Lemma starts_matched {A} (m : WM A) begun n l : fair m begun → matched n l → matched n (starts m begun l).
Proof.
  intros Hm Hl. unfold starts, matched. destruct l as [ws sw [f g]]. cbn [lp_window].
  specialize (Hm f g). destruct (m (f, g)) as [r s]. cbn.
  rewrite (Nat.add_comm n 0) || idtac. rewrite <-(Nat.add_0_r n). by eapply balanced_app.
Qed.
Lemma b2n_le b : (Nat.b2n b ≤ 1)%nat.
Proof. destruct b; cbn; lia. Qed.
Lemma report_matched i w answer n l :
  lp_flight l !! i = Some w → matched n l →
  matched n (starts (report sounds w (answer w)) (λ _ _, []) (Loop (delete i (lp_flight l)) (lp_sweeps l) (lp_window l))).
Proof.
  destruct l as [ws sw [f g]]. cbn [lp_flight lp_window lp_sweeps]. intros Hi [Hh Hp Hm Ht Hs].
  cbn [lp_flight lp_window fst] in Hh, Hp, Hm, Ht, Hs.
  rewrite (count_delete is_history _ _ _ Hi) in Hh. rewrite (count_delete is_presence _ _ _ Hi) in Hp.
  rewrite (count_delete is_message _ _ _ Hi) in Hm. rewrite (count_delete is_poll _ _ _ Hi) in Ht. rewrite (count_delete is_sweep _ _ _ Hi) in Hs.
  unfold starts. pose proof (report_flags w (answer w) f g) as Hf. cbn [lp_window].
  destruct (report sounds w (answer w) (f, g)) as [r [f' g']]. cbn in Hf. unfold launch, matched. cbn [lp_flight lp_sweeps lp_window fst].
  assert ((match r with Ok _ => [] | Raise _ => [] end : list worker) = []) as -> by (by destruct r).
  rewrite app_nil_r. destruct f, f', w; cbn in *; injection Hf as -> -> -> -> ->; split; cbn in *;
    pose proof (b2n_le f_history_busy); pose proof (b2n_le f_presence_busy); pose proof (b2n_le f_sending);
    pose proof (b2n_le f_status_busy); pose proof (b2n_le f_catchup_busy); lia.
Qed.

______________________________

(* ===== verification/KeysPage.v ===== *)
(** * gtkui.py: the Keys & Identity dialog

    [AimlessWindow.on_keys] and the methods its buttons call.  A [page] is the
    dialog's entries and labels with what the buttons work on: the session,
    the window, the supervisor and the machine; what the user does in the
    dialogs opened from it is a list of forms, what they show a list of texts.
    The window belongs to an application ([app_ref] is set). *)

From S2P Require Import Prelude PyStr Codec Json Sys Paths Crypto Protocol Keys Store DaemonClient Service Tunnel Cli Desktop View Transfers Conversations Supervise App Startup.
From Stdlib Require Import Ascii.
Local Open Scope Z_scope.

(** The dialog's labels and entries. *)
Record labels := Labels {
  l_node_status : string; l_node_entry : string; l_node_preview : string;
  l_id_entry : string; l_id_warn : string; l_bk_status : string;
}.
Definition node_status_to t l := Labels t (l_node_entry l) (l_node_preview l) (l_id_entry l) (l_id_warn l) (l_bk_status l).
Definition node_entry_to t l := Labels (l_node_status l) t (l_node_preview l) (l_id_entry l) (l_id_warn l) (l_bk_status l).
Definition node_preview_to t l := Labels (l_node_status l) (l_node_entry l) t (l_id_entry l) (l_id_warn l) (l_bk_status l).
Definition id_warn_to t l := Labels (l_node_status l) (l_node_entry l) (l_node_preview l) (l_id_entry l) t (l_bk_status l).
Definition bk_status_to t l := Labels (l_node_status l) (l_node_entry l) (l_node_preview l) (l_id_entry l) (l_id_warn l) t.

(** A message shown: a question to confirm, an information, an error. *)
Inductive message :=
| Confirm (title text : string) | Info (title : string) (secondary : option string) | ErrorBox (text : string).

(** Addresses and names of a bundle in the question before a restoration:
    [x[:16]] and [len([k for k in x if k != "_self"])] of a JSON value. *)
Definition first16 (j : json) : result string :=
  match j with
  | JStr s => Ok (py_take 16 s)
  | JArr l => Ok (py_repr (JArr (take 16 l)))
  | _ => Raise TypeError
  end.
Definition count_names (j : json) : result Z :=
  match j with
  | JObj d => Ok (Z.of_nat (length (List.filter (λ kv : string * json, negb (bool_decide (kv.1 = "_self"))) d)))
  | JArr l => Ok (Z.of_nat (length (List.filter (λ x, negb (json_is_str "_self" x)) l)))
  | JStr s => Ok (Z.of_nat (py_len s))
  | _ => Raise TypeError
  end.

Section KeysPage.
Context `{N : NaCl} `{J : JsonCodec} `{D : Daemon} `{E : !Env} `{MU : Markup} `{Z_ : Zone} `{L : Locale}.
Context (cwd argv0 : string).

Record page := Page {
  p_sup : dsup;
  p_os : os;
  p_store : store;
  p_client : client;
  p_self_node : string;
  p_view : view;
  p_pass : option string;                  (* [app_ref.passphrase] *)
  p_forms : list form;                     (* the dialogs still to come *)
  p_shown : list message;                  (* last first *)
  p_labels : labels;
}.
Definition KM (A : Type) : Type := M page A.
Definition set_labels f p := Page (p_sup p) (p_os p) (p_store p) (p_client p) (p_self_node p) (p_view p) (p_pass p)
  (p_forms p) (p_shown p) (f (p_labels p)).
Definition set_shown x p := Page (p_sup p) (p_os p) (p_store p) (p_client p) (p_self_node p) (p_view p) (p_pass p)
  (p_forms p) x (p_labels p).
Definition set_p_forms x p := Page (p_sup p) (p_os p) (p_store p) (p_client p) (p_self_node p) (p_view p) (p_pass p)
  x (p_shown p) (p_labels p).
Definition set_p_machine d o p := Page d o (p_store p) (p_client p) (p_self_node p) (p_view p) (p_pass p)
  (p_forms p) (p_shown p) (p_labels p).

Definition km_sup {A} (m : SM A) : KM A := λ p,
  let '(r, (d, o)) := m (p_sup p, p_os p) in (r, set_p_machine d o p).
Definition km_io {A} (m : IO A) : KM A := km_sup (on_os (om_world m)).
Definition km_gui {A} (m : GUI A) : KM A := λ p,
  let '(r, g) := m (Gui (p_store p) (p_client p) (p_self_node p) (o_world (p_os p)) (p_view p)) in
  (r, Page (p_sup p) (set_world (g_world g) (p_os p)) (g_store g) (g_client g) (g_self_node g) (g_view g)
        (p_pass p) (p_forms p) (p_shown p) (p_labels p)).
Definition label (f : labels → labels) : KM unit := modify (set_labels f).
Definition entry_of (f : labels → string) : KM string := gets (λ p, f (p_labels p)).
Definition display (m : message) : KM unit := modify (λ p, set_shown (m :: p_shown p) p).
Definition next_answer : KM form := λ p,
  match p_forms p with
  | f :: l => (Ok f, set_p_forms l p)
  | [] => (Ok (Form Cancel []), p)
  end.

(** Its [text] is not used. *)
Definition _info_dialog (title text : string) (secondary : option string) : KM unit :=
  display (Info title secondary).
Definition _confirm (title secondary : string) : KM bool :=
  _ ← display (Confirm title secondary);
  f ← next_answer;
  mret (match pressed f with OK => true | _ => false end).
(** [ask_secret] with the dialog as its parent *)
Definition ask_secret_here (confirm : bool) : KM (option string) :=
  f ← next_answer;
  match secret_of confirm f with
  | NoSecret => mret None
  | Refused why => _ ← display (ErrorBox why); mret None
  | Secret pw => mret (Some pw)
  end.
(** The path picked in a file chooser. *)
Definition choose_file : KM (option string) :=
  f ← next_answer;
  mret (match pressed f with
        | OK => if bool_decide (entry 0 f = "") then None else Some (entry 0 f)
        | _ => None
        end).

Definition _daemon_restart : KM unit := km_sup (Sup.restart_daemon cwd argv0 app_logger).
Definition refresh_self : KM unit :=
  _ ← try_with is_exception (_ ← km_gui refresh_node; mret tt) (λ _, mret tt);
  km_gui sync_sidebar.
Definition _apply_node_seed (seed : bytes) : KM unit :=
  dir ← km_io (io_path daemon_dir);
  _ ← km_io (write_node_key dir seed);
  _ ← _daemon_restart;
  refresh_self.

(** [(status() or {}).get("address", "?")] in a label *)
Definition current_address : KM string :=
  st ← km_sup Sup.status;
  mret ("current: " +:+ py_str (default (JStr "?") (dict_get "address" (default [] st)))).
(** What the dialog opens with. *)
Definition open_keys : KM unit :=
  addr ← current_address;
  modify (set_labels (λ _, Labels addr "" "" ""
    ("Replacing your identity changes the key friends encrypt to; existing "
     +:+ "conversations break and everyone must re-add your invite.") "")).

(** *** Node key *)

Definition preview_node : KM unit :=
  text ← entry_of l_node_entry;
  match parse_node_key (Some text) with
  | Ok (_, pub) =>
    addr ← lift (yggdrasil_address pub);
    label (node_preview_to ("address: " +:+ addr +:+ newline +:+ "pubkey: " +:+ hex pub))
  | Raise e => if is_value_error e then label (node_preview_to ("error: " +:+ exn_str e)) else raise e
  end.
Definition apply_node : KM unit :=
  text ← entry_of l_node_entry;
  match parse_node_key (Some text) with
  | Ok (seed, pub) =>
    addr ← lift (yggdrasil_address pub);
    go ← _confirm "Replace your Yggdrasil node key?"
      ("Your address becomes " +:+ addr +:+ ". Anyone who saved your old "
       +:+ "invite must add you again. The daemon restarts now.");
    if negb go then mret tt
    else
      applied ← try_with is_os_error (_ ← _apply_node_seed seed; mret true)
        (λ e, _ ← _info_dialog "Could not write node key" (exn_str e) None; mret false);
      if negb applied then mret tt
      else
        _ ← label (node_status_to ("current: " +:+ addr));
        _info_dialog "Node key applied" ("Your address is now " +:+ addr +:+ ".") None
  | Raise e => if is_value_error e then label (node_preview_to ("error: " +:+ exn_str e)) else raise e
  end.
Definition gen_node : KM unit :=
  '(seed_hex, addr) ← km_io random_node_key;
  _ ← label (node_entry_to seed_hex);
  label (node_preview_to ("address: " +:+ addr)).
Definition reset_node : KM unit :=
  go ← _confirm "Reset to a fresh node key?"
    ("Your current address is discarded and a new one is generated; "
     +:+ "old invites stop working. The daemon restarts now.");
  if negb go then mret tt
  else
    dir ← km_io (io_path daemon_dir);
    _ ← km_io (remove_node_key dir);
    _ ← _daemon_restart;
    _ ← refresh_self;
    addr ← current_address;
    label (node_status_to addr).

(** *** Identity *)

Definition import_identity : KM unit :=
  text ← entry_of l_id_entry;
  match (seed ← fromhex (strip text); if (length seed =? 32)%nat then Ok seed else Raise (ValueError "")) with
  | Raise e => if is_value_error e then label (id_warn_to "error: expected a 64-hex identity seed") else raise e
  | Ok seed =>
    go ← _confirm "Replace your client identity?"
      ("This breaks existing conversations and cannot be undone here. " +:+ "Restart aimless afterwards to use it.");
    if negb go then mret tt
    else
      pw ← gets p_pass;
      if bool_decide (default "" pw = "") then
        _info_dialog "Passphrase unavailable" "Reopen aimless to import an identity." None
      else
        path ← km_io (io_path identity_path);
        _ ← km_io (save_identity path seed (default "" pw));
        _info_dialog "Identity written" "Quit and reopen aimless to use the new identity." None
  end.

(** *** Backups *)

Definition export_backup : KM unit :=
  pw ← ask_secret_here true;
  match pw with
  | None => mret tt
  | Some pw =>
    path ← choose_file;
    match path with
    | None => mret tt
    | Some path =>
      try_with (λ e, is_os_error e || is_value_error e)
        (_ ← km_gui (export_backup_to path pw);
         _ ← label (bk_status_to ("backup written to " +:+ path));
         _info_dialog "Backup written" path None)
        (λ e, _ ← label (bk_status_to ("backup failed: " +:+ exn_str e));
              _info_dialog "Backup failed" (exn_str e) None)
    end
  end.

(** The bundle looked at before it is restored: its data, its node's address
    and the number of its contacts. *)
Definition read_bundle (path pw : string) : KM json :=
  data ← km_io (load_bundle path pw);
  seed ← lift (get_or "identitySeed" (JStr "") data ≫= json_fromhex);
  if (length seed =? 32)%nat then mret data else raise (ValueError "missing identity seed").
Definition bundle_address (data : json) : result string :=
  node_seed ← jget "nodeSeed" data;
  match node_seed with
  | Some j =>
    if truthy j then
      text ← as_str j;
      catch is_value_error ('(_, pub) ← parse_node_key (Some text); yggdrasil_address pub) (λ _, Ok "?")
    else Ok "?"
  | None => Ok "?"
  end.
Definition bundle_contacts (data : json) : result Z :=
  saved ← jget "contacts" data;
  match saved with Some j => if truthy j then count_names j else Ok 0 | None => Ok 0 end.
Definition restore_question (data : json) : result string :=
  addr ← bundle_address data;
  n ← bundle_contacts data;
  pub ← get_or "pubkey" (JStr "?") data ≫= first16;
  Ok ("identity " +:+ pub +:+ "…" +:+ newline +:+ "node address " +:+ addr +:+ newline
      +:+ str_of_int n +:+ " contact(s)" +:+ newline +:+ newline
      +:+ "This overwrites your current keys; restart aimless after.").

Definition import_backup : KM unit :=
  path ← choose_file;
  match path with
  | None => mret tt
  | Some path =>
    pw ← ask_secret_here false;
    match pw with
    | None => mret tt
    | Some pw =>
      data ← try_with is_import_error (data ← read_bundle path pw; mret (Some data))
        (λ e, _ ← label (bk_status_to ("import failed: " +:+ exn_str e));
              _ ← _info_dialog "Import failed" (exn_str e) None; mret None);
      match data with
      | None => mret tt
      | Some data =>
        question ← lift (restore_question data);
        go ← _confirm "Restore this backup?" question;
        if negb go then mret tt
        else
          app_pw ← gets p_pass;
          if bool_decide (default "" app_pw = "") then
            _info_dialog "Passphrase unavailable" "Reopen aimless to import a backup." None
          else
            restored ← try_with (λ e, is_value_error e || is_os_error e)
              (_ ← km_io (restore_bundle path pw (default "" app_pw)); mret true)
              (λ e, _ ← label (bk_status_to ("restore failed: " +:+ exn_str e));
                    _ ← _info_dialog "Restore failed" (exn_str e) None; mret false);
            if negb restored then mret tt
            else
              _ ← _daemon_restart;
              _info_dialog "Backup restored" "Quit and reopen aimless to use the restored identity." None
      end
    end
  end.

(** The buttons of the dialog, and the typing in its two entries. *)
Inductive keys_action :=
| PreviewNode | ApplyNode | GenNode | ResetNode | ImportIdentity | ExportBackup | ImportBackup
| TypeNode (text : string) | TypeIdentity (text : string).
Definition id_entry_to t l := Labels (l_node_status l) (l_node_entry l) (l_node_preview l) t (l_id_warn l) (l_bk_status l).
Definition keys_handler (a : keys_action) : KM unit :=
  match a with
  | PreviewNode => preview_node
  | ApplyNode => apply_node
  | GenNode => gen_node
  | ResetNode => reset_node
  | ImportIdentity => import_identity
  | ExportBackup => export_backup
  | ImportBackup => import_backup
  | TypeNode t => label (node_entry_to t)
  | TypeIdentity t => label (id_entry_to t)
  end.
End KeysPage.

______________________________

▸ **Task statement**: Every line in the entries above that mentions the word "applied" must be shown.

▸ **Exercise solution**:
      applied ← try_with is_os_error (_ ← _apply_node_seed seed; mret true)
      if negb applied then mret tt
        _info_dialog "Node key applied" ("Your address is now " +:+ addr +:+ ".") None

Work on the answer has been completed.